▶ TASK GOAL: If a line of the material holds the string "backtracking", please copy it.

#### DATASET ENTRIES

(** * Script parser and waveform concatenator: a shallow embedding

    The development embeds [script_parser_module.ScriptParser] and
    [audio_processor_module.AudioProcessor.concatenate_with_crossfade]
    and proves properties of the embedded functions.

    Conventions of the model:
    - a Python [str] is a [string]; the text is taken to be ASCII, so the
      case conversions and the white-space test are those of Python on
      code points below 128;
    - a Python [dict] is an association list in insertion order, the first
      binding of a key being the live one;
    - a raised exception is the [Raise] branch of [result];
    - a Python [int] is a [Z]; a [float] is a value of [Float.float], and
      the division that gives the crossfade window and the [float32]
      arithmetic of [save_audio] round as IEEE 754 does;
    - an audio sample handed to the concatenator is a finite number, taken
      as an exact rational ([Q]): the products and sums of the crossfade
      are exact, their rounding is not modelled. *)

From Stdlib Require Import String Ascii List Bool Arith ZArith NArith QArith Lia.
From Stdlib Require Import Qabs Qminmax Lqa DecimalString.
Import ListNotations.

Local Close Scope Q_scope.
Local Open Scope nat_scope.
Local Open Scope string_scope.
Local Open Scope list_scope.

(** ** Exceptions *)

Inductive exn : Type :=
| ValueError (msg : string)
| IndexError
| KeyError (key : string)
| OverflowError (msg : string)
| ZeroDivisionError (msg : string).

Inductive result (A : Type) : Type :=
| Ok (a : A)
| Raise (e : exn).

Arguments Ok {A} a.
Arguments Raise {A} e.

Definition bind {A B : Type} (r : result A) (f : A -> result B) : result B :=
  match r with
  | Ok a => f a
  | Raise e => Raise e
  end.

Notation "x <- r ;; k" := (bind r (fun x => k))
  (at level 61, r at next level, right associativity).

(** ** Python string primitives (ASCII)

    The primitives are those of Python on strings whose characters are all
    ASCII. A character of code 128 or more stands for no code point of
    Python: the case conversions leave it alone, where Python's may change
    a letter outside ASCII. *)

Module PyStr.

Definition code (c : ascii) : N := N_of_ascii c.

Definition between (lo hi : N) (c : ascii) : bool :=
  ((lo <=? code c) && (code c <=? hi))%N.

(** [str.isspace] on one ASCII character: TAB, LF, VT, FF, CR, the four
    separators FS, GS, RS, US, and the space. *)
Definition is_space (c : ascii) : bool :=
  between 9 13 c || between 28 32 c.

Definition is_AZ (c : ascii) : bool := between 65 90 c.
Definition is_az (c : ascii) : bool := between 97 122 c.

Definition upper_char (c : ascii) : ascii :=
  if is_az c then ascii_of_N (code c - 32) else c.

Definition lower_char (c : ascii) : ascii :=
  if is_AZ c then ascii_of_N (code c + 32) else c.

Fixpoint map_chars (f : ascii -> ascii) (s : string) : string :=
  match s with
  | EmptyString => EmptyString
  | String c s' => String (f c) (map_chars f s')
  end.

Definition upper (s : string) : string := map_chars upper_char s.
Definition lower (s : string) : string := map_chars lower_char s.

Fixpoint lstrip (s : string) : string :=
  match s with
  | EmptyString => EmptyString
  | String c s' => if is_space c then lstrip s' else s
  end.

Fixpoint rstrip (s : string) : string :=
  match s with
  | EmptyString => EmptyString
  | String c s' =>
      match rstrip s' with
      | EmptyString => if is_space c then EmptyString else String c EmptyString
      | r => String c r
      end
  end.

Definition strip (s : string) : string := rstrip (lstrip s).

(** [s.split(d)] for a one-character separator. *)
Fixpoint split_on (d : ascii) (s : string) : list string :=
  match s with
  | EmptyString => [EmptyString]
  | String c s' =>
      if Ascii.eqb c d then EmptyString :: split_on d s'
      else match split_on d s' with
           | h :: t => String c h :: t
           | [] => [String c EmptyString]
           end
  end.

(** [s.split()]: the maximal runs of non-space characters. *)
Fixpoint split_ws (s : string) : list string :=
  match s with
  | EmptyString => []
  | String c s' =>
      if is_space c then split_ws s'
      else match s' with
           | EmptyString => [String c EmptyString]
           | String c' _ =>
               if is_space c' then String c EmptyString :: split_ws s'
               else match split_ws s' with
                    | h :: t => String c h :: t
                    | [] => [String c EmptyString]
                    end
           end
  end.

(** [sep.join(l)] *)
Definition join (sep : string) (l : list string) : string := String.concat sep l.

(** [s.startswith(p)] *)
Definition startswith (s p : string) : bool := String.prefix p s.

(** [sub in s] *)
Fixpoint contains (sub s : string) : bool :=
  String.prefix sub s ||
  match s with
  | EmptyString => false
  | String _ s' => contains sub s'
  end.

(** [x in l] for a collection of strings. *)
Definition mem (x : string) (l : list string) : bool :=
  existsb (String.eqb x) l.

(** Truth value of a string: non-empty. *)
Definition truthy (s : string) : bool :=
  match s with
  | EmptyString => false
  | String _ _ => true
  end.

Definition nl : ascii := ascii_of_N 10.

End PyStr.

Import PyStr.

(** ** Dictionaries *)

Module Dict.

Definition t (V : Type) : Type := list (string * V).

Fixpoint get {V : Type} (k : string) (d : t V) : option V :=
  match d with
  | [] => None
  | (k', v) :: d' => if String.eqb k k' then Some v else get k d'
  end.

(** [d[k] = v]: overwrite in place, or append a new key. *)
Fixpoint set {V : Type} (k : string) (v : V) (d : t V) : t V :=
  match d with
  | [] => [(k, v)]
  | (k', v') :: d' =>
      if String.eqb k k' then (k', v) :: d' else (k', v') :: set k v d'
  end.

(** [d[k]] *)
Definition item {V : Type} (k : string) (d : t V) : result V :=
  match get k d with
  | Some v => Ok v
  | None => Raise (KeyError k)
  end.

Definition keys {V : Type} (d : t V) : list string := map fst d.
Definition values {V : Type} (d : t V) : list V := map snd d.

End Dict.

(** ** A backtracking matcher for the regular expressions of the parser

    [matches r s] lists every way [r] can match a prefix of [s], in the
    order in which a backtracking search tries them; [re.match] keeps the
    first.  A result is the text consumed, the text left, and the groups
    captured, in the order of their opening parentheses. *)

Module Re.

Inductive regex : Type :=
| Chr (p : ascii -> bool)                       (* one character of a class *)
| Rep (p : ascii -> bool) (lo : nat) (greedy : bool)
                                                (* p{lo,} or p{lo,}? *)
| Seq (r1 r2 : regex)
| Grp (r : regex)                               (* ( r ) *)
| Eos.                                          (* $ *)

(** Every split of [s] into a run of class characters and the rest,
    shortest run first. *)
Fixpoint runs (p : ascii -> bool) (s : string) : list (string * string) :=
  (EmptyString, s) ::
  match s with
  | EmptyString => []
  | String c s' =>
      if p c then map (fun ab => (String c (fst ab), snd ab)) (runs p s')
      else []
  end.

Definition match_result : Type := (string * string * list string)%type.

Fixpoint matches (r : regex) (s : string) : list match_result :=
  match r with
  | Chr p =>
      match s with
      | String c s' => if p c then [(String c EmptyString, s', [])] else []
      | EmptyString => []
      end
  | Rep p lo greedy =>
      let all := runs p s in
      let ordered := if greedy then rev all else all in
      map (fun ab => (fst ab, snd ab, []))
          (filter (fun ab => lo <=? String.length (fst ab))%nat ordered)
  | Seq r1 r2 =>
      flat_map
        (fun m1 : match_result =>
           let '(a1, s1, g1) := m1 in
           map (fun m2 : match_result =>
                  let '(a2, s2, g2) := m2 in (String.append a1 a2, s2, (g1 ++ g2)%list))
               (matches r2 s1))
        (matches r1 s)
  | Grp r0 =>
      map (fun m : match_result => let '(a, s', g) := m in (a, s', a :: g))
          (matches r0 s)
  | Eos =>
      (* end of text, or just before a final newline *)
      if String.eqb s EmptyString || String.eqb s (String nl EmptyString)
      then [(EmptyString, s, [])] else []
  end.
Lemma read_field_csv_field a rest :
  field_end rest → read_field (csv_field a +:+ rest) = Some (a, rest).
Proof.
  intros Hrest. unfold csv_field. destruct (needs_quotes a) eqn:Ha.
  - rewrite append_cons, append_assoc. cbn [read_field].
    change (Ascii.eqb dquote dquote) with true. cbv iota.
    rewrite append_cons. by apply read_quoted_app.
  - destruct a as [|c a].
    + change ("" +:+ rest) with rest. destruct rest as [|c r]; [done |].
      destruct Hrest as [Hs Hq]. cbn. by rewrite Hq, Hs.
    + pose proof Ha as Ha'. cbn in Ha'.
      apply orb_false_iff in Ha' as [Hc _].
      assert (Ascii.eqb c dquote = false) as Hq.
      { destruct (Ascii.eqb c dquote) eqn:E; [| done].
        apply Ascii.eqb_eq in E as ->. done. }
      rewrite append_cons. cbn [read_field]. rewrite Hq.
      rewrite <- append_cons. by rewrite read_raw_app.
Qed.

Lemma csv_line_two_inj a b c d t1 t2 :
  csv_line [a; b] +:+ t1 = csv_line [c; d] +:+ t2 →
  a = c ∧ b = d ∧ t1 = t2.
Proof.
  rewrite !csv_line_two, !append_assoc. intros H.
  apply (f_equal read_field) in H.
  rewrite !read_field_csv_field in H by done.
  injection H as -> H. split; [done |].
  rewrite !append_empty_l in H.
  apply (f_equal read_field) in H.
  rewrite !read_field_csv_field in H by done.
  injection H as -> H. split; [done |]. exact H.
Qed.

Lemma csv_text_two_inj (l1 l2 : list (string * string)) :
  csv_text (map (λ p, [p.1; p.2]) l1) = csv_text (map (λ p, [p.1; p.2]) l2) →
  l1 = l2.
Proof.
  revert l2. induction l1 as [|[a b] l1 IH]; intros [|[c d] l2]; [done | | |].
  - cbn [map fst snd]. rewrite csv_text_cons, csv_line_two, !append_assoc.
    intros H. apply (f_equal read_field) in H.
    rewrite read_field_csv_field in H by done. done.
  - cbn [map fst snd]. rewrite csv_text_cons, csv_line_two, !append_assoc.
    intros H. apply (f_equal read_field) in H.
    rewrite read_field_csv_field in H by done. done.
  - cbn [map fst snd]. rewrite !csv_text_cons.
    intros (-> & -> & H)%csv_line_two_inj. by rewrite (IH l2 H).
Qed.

########
#### DATASET ENTRIES

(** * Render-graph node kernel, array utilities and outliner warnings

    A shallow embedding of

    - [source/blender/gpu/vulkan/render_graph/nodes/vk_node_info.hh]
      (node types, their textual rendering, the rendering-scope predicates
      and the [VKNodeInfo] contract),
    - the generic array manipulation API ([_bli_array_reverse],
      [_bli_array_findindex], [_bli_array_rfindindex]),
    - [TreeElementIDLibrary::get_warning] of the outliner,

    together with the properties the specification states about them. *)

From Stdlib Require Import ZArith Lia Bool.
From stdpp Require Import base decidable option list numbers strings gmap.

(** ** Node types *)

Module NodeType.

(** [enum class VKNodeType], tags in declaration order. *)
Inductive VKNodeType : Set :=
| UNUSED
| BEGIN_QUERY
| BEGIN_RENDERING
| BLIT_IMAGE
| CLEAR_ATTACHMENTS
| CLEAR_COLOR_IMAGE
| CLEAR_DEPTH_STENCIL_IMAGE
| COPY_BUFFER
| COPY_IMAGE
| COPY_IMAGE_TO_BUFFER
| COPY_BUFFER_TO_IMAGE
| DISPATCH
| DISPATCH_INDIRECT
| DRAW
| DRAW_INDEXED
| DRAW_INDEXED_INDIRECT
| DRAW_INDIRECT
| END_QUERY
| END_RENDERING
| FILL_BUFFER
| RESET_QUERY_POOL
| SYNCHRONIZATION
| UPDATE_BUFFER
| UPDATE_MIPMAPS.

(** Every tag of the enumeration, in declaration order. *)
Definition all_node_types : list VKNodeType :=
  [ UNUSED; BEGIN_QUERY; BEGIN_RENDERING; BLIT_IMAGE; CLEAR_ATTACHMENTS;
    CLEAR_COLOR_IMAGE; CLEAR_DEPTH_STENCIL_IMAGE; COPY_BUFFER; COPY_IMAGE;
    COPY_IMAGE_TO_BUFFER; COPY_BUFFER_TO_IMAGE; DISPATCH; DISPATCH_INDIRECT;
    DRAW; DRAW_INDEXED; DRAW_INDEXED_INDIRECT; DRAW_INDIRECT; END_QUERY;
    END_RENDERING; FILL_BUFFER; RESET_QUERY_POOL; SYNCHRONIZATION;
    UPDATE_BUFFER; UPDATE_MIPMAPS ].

########

▶ ANSWER FOR THIS EXERCISE:
(** ** A backtracking matcher for the regular expressions of the parser
    order in which a backtracking search tries them; [re.match] keeps the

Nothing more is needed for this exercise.